Task item :: Copy out each record below, exactly as given.

Data to process ::
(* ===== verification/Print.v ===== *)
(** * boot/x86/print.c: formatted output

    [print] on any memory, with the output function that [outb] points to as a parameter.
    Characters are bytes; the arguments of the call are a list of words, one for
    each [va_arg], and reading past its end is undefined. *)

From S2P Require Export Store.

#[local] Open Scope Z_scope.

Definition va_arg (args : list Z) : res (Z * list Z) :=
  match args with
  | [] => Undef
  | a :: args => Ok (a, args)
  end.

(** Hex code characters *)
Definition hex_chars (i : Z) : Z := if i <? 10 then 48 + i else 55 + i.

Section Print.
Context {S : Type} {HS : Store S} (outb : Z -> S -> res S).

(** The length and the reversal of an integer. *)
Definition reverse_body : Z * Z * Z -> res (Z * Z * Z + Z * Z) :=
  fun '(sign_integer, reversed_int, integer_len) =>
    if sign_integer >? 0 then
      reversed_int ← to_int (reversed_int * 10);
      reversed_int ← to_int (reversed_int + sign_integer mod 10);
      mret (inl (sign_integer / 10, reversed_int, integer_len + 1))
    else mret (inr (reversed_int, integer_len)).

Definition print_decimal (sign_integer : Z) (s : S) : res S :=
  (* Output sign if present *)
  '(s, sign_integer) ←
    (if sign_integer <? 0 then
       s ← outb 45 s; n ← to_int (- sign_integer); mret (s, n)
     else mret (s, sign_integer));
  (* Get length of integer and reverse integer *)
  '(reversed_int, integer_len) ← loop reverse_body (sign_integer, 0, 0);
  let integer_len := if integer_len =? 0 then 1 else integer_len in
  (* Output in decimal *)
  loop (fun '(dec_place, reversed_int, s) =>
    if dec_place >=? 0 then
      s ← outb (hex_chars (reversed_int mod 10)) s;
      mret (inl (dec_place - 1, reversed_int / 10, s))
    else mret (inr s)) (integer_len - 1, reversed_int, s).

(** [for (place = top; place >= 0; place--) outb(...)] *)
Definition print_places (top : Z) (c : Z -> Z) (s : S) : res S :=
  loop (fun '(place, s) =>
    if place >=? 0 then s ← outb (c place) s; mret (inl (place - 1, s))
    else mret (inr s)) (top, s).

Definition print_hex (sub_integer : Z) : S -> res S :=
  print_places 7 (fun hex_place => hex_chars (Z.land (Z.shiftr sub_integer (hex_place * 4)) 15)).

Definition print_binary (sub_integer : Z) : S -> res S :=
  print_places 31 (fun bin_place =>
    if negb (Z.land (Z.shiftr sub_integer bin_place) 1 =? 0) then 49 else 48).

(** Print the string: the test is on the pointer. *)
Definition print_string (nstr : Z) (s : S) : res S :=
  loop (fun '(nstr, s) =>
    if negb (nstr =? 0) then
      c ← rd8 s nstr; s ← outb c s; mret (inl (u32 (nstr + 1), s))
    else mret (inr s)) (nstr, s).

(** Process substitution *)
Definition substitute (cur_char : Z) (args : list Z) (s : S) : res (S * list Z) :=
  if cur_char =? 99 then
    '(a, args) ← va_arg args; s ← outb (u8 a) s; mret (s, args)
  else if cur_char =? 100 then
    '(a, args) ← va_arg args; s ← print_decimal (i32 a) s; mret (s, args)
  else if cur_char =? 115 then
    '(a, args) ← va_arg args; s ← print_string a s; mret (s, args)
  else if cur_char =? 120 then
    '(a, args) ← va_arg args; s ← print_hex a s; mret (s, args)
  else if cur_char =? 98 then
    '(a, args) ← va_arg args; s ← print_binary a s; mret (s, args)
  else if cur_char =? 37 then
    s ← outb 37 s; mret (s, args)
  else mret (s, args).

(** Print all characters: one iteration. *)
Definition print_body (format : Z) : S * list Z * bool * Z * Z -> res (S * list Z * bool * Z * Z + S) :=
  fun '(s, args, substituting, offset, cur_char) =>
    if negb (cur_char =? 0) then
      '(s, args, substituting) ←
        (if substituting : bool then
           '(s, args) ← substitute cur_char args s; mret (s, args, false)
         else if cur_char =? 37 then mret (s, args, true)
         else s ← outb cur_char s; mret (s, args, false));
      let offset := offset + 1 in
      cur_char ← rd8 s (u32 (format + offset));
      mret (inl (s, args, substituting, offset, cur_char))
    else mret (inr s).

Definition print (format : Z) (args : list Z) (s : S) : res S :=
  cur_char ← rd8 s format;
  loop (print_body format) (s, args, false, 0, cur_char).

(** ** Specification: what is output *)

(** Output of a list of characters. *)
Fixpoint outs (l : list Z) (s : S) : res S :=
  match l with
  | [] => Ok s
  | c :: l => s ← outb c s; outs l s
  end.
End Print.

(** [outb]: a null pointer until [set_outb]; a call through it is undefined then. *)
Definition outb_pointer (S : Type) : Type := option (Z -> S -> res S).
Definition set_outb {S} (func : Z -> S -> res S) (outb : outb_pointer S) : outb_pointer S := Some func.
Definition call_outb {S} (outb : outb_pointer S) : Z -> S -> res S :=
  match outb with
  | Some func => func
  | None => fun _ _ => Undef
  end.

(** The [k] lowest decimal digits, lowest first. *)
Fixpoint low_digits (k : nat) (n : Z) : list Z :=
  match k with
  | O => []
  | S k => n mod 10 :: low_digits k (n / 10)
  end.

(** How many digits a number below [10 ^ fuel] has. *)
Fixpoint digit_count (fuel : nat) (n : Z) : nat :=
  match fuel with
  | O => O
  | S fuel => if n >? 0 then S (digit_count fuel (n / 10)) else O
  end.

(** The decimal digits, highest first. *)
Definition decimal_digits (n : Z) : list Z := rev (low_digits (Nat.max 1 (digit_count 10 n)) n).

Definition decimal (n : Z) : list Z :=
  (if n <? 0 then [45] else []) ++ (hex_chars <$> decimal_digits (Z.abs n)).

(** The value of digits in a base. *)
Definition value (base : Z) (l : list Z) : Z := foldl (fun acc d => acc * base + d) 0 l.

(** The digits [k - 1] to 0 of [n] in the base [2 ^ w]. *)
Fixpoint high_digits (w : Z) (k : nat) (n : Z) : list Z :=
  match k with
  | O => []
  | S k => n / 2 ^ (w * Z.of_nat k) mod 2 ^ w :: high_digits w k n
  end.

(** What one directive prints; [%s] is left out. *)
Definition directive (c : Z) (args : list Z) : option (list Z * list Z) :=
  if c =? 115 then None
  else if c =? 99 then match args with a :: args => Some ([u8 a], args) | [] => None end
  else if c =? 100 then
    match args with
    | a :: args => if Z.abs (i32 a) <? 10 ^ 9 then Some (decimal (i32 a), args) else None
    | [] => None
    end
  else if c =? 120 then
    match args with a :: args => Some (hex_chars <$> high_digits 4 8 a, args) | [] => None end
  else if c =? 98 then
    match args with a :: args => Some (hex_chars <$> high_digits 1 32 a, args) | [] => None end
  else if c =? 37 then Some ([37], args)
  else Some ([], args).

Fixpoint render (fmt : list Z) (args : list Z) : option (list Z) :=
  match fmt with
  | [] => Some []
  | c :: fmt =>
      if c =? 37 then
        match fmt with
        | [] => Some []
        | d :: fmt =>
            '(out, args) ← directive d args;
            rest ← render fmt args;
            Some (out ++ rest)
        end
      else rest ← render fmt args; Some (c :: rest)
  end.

Result for this exercise ::
(* ===== verification/Print.v ===== *)
(** * boot/x86/print.c: formatted output

    [print] on any memory, with the output function that [outb] points to as a parameter.
    Characters are bytes; the arguments of the call are a list of words, one for
    each [va_arg], and reading past its end is undefined. *)

From S2P Require Export Store.

#[local] Open Scope Z_scope.

Definition va_arg (args : list Z) : res (Z * list Z) :=
  match args with
  | [] => Undef
  | a :: args => Ok (a, args)
  end.

(** Hex code characters *)
Definition hex_chars (i : Z) : Z := if i <? 10 then 48 + i else 55 + i.

Section Print.
Context {S : Type} {HS : Store S} (outb : Z -> S -> res S).

(** The length and the reversal of an integer. *)
Definition reverse_body : Z * Z * Z -> res (Z * Z * Z + Z * Z) :=
  fun '(sign_integer, reversed_int, integer_len) =>
    if sign_integer >? 0 then
      reversed_int ← to_int (reversed_int * 10);
      reversed_int ← to_int (reversed_int + sign_integer mod 10);
      mret (inl (sign_integer / 10, reversed_int, integer_len + 1))
    else mret (inr (reversed_int, integer_len)).

Definition print_decimal (sign_integer : Z) (s : S) : res S :=
  (* Output sign if present *)
  '(s, sign_integer) ←
    (if sign_integer <? 0 then
       s ← outb 45 s; n ← to_int (- sign_integer); mret (s, n)
     else mret (s, sign_integer));
  (* Get length of integer and reverse integer *)
  '(reversed_int, integer_len) ← loop reverse_body (sign_integer, 0, 0);
  let integer_len := if integer_len =? 0 then 1 else integer_len in
  (* Output in decimal *)
  loop (fun '(dec_place, reversed_int, s) =>
    if dec_place >=? 0 then
      s ← outb (hex_chars (reversed_int mod 10)) s;
      mret (inl (dec_place - 1, reversed_int / 10, s))
    else mret (inr s)) (integer_len - 1, reversed_int, s).

(** [for (place = top; place >= 0; place--) outb(...)] *)
Definition print_places (top : Z) (c : Z -> Z) (s : S) : res S :=
  loop (fun '(place, s) =>
    if place >=? 0 then s ← outb (c place) s; mret (inl (place - 1, s))
    else mret (inr s)) (top, s).

Definition print_hex (sub_integer : Z) : S -> res S :=
  print_places 7 (fun hex_place => hex_chars (Z.land (Z.shiftr sub_integer (hex_place * 4)) 15)).

Definition print_binary (sub_integer : Z) : S -> res S :=
  print_places 31 (fun bin_place =>
    if negb (Z.land (Z.shiftr sub_integer bin_place) 1 =? 0) then 49 else 48).

(** Print the string: the test is on the pointer. *)
Definition print_string (nstr : Z) (s : S) : res S :=
  loop (fun '(nstr, s) =>
    if negb (nstr =? 0) then
      c ← rd8 s nstr; s ← outb c s; mret (inl (u32 (nstr + 1), s))
    else mret (inr s)) (nstr, s).

(** Process substitution *)
Definition substitute (cur_char : Z) (args : list Z) (s : S) : res (S * list Z) :=
  if cur_char =? 99 then
    '(a, args) ← va_arg args; s ← outb (u8 a) s; mret (s, args)
  else if cur_char =? 100 then
    '(a, args) ← va_arg args; s ← print_decimal (i32 a) s; mret (s, args)
  else if cur_char =? 115 then
    '(a, args) ← va_arg args; s ← print_string a s; mret (s, args)
  else if cur_char =? 120 then
    '(a, args) ← va_arg args; s ← print_hex a s; mret (s, args)
  else if cur_char =? 98 then
    '(a, args) ← va_arg args; s ← print_binary a s; mret (s, args)
  else if cur_char =? 37 then
    s ← outb 37 s; mret (s, args)
  else mret (s, args).

(** Print all characters: one iteration. *)
Definition print_body (format : Z) : S * list Z * bool * Z * Z -> res (S * list Z * bool * Z * Z + S) :=
  fun '(s, args, substituting, offset, cur_char) =>
    if negb (cur_char =? 0) then
      '(s, args, substituting) ←
        (if substituting : bool then
           '(s, args) ← substitute cur_char args s; mret (s, args, false)
         else if cur_char =? 37 then mret (s, args, true)
         else s ← outb cur_char s; mret (s, args, false));
      let offset := offset + 1 in
      cur_char ← rd8 s (u32 (format + offset));
      mret (inl (s, args, substituting, offset, cur_char))
    else mret (inr s).

Definition print (format : Z) (args : list Z) (s : S) : res S :=
  cur_char ← rd8 s format;
  loop (print_body format) (s, args, false, 0, cur_char).

(** ** Specification: what is output *)

(** Output of a list of characters. *)
Fixpoint outs (l : list Z) (s : S) : res S :=
  match l with
  | [] => Ok s
  | c :: l => s ← outb c s; outs l s
  end.
End Print.

(** [outb]: a null pointer until [set_outb]; a call through it is undefined then. *)
Definition outb_pointer (S : Type) : Type := option (Z -> S -> res S).
Definition set_outb {S} (func : Z -> S -> res S) (outb : outb_pointer S) : outb_pointer S := Some func.
Definition call_outb {S} (outb : outb_pointer S) : Z -> S -> res S :=
  match outb with
  | Some func => func
  | None => fun _ _ => Undef
  end.

(** The [k] lowest decimal digits, lowest first. *)
Fixpoint low_digits (k : nat) (n : Z) : list Z :=
  match k with
  | O => []
  | S k => n mod 10 :: low_digits k (n / 10)
  end.

(** How many digits a number below [10 ^ fuel] has. *)
Fixpoint digit_count (fuel : nat) (n : Z) : nat :=
  match fuel with
  | O => O
  | S fuel => if n >? 0 then S (digit_count fuel (n / 10)) else O
  end.

(** The decimal digits, highest first. *)
Definition decimal_digits (n : Z) : list Z := rev (low_digits (Nat.max 1 (digit_count 10 n)) n).

Definition decimal (n : Z) : list Z :=
  (if n <? 0 then [45] else []) ++ (hex_chars <$> decimal_digits (Z.abs n)).

(** The value of digits in a base. *)
Definition value (base : Z) (l : list Z) : Z := foldl (fun acc d => acc * base + d) 0 l.

(** The digits [k - 1] to 0 of [n] in the base [2 ^ w]. *)
Fixpoint high_digits (w : Z) (k : nat) (n : Z) : list Z :=
  match k with
  | O => []
  | S k => n / 2 ^ (w * Z.of_nat k) mod 2 ^ w :: high_digits w k n
  end.

(** What one directive prints; [%s] is left out. *)
Definition directive (c : Z) (args : list Z) : option (list Z * list Z) :=
  if c =? 115 then None
  else if c =? 99 then match args with a :: args => Some ([u8 a], args) | [] => None end
  else if c =? 100 then
    match args with
    | a :: args => if Z.abs (i32 a) <? 10 ^ 9 then Some (decimal (i32 a), args) else None
    | [] => None
    end
  else if c =? 120 then
    match args with a :: args => Some (hex_chars <$> high_digits 4 8 a, args) | [] => None end
  else if c =? 98 then
    match args with a :: args => Some (hex_chars <$> high_digits 1 32 a, args) | [] => None end
  else if c =? 37 then Some ([37], args)
  else Some ([], args).

Fixpoint render (fmt : list Z) (args : list Z) : option (list Z) :=
  match fmt with
  | [] => Some []
  | c :: fmt =>
      if c =? 37 then
        match fmt with
        | [] => Some []
        | d :: fmt =>
            '(out, args) ← directive d args;
            rest ← render fmt args;
            Some (out ++ rest)
        end
      else rest ← render fmt args; Some (c :: rest)
  end.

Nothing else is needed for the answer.